The airlines--which lowered travel agents’ commissions for the sixth time in as many years just two weeks before the attacks--pay a 5% commission up to $20 for each ticket.

To compensate for the lowered airline commissions, many agencies have increased their own service fees, which agents say bring their total to an average of $43 per ticket. Still others have begun diversifying their business to target more package vacations or trips that include overnight hotel stays, a rental car or limo service. Agents can earn as much as a 17% commission on packaged leisure tours, with no cap on how much.

Advertisement

Further complicating the pay structure is the issue of so-called overrides--bonuses that airlines give to their highest-volume travel agencies each quarter. Larger agencies stand to get extra compensation--an additional 5% uncapped on all sales--through overrides. Montrose Travel usually pulls in $150,000 per quarter this way.

“Once you get bigger and have volume, the airlines will always pay for performance,” said McClure, who pays his agents a monthly salary that he expects them to triple in commissions.

That is why agencies such as Montrose Travel are more likely to escape the downturn with fewer injuries. Last week, McClure strolled through the divisions of his business--leisure, cruises, honeymoon packages, business travel and meetings--and smiled at the number of agents chatting purposefully on their headsets. Despite the layoffs, seats at almost every desk were filled. McClure said business is up to 89% what it was before for corporate travel and 84% in the leisure department.

An agent waved him down as he passed, boasting about the sales she made the week before. “Ninety-two?
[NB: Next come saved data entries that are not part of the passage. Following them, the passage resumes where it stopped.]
(** The calls of [Signal] and of [SignalOfAGroup] are calls of the group that pass its index
    check, so every theorem above is about them too. *)
Lemma signal_wait_enters t : enter_wait 1 (WaitOp (Some 0%nat) t) = Ok (signal_wait t).
Proof. done. Qed.

Lemma signal_signal_enters : enter_signal 1 0 = Ok signal_signal.
Proof. done. Qed.

Lemma getSignal_enters n i s t :
  getSignal n i = Ok s ->
  sog_wait s t = Ok (WLoad (WaitOp (Some i) t) Fast i) /\ sog_signal s = Ok (SStore i).
Proof.
  unfold getSignal, sog_wait, sog_signal, enter_wait, enter_signal.
  destruct (Nat.leb_spec n i); intros; simplify_eq; simpl.
  destruct (Nat.leb_spec n i); [lia|done].
Qed.

(** ** Concrete runs *)

(** A schedule: the calls made and the threads that run, in order. *)
Inductive gaction := CallWait (o : wait_op) | CallSignal (i : nat) | Run (t : nat).

Definition gexec1 (g : group) (a : gaction) : option group :=
  let spawn r := match r with
                 | Ok pc => Some (Group (events g) (mtx g) (threads g ++ [pc]))
                 | _ => None
                 end in
  match a with
  | CallWait o => spawn (enter_wait (length (events g)) o)
  | CallSignal i => spawn (enter_signal (length (events g)) i)
  | Run t =>
      match threads g !! t with
      | Some pc =>
          match thread_step (events g) (mtx g) t pc with
          | Some (ev', mx', pc') =>
              Some (Group ev' mx' (if is_notify pc then wake <$> <[t := pc']> (threads g)
                                   else <[t := pc']> (threads g)))
          | None => None
          end
      | None => None
      end
  end.

Fixpoint gexec (g : group) (acts : list gaction) : option group :=
  match acts with
  | [] => Some g
  | a :: acts' => match gexec1 g a with Some g' => gexec g' acts' | None => None end
  end.

Lemma gexec1_step g a g' : gexec1 g a = Some g' -> gstep g g'.
Proof.
  destruct a as [o|i|t]; simpl.
  - destruct (enter_wait _ _) eqn:E; intros; simplify_eq. by eapply g_call_wait.
  - destruct (enter_signal _ _) eqn:E; intros; simplify_eq. by eapply g_call_signal.
  - destruct (threads g !! t) as [pc|] eqn:Et; [|done].
    destruct (thread_step _ _ _ _) as [[[ev' mx'] pc']|] eqn:Es; intros; simplify_eq.
    by eapply g_run.
Qed.

Lemma gexec_star g acts g' : gexec g acts = Some g' -> star gstep g g'.
Proof.
  revert g. induction acts as [|a acts IH]; simpl; intros g; [by intros [= <-]; constructor|].
  destruct (gexec1 g a) as [g1|] eqn:E; [|done]. intros H.
  econstructor; [by eapply gexec1_step|by apply IH].
Qed.

(** A waiter falls asleep on event 1 of two, another thread raises it. *)
Definition sleeper : wait_op := WaitOp (Some 1%nat) None.
Definition asleep_then_raised : list gaction :=
  [CallWait sleeper; Run 0; Run 0; Run 0; Run 0; CallSignal 1; Run 1].

Lemma signal_not_lost_witness :
  exists g, star gstep (new_group 2) g /\ threads g !! 0%nat = Some (WAsleep sleeper) /\
    events g !! 1%nat = Some 1 /\ pending (threads g) 1.
Proof.
  destruct (gexec (new_group 2) asleep_then_raised) as [g|] eqn:E; [|vm_compute in E; discriminate].
  exists g. pose proof (gexec_star _ _ _ E) as Hr.
  vm_compute in E. injection E as <-.
  split; [exact Hr|]. split; [reflexivity|]. split; [reflexivity|].
  apply (signal_not_lost 2 _ 0 sleeper 1); [lia|exact Hr|reflexivity|reflexivity|reflexivity].
Defined.

(** Both calls finish; a third one stays asleep. *)
Definition three_calls : list gaction :=
  asleep_then_raised ++ [Run 1; Run 1; Run 0; Run 0; Run 0; CallWait (WaitOp None None);
                         Run 2; Run 2; Run 2; Run 2; Run 2; Run 2].

Lemma group_never_deadlocks_witness :
  exists g, star gstep (new_group 2) g /\ stuck g /\ mtx g = None /\
    threads g = [WDone (Some 1%nat); SDone 1; WAsleep (WaitOp None None)].
Proof.
  destruct (gexec (new_group 2) three_calls) as [g|] eqn:E; [|vm_compute in E; discriminate].
  exists g. pose proof (gexec_star _ _ _ E) as Hr.
  vm_compute in E. injection E as <-.
  match goal with |- _ /\ stuck ?g /\ _ => assert (stuck g) as Hst end.
  { intros [|[|[|t]]] pc Ht; simpl in Ht; simplify_eq; reflexivity. }
  split; [exact Hr|]. split; [exact Hst|]. split; [|reflexivity].
  apply (group_never_deadlocks 2 _); [lia|exact Hr|exact Hst].
Defined.

Lemma signal_consumed_at_most_once_witness :
  exists g, star gstep (new_group 2) g /\ count (raised 1) (threads g) = 1%nat /\
    (count (consumed 1) (threads g) + level (events g) 1 <= count (raised 1) (threads g))%nat.
Proof.
  destruct (gexec (new_group 2) three_calls) as [g|] eqn:E; [|vm_compute in E; discriminate].
  exists g. pose proof (gexec_star _ _ _ E) as Hr.
  split; [exact Hr|]. split; [vm_compute in E; injection E as <-; reflexivity|].
  exact (signal_consumed_at_most_once 2 g 1 Hr).
Defined.

Lemma wait_finds_event_witness :
  exists fuel, run_alone fuel [0; 1; 1] None 7 (WLoad (WaitOp None None) Fast 0) =
    ([0; 0; 1], None, WDone (Some 1%nat)).
Proof.
  apply (wait_finds_event [0; 1; 1] 7 (WaitOp None None) (WLoad (WaitOp None None) Fast 0) 1);
    [repeat (apply Forall_cons_2; [auto|]); by apply Forall_nil_2|reflexivity|reflexivity].
Defined.

Lemma wait_finds_nothing_witness :
  (exists fuel, run_alone fuel [0; 1] None 7 (WLoad (WaitOp (Some 0%nat) (Some 250)) Fast 0) =
    ([0; 1], None, WAsleep (WaitOp (Some 0%nat) (Some 250)))) /\
  (exists fuel, run_alone fuel [0; 1] None 7 (WRelock (WaitOp (Some 0%nat) (Some 250)) true) =
    ([0; 1], None, WDone None)).
Proof.
  apply (wait_finds_nothing [0; 1] 7 (WaitOp (Some 0%nat) (Some 250))
           (WLoad (WaitOp (Some 0%nat) (Some 250)) Fast 0));
    [repeat (apply Forall_cons_2; [auto|]); by apply Forall_nil_2|simpl; lia|reflexivity|reflexivity].
Defined.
Terrific!” McClure said, noting that the agent made $9,200 in airline commissions.

Most agents can only dream about such commissions. Even before the terrorist attacks, an average of 300 bricks-and-mortar travel agencies were closing every month--18,000 in all over the last five years.

Industry researchers estimate that 10% of all airline tickets are booked online, either through an agency such as Travelocity.com Inc., Expedia Inc. and Priceline.com Inc. or on individual airline Web sites.

Advertisement

Travel agents say they book 75% to 80% of all airline tickets. But the pie continues to get smaller, experts said. In 1999, about 11 million travel purchases were made via the Internet; the figure doubled in 2000. And even with the drop in travel due to the attacks, analysts still expect online travel agencies to book $20.2 billion in sales this year.

“The scope and price advantages of the Internet are going to keep encouraging people to use it,” said Arthur Frommer, editor of Arthur Frommer’s Budget Travel Magazine. “Traditional retail travel agents are a great deal concerned about it, and they should be. They were the unsung rescuers of stranded travelers for a few short days, but this is real competition that’s not going away.”

Travel agents still insist it is the one-on-one relationship with clients that will sustain them. Although some online travel companies have bolstered their customer service centers in recent months, travel agents say online companies cannot guarantee a caller will always reach the same consultant. And as busy clients resume their travel habits, they won’t have time to scour the Internet for vacation packages. Nor can the Internet match the kind of personal attention that agents provided during the first few days after Sept. 11.

“We had people say, ‘If you get me home, I promise I’ll never, ever book on the Internet again,’ ” McClure said. “We love to hear those words. But of course we know how quickly people forget.”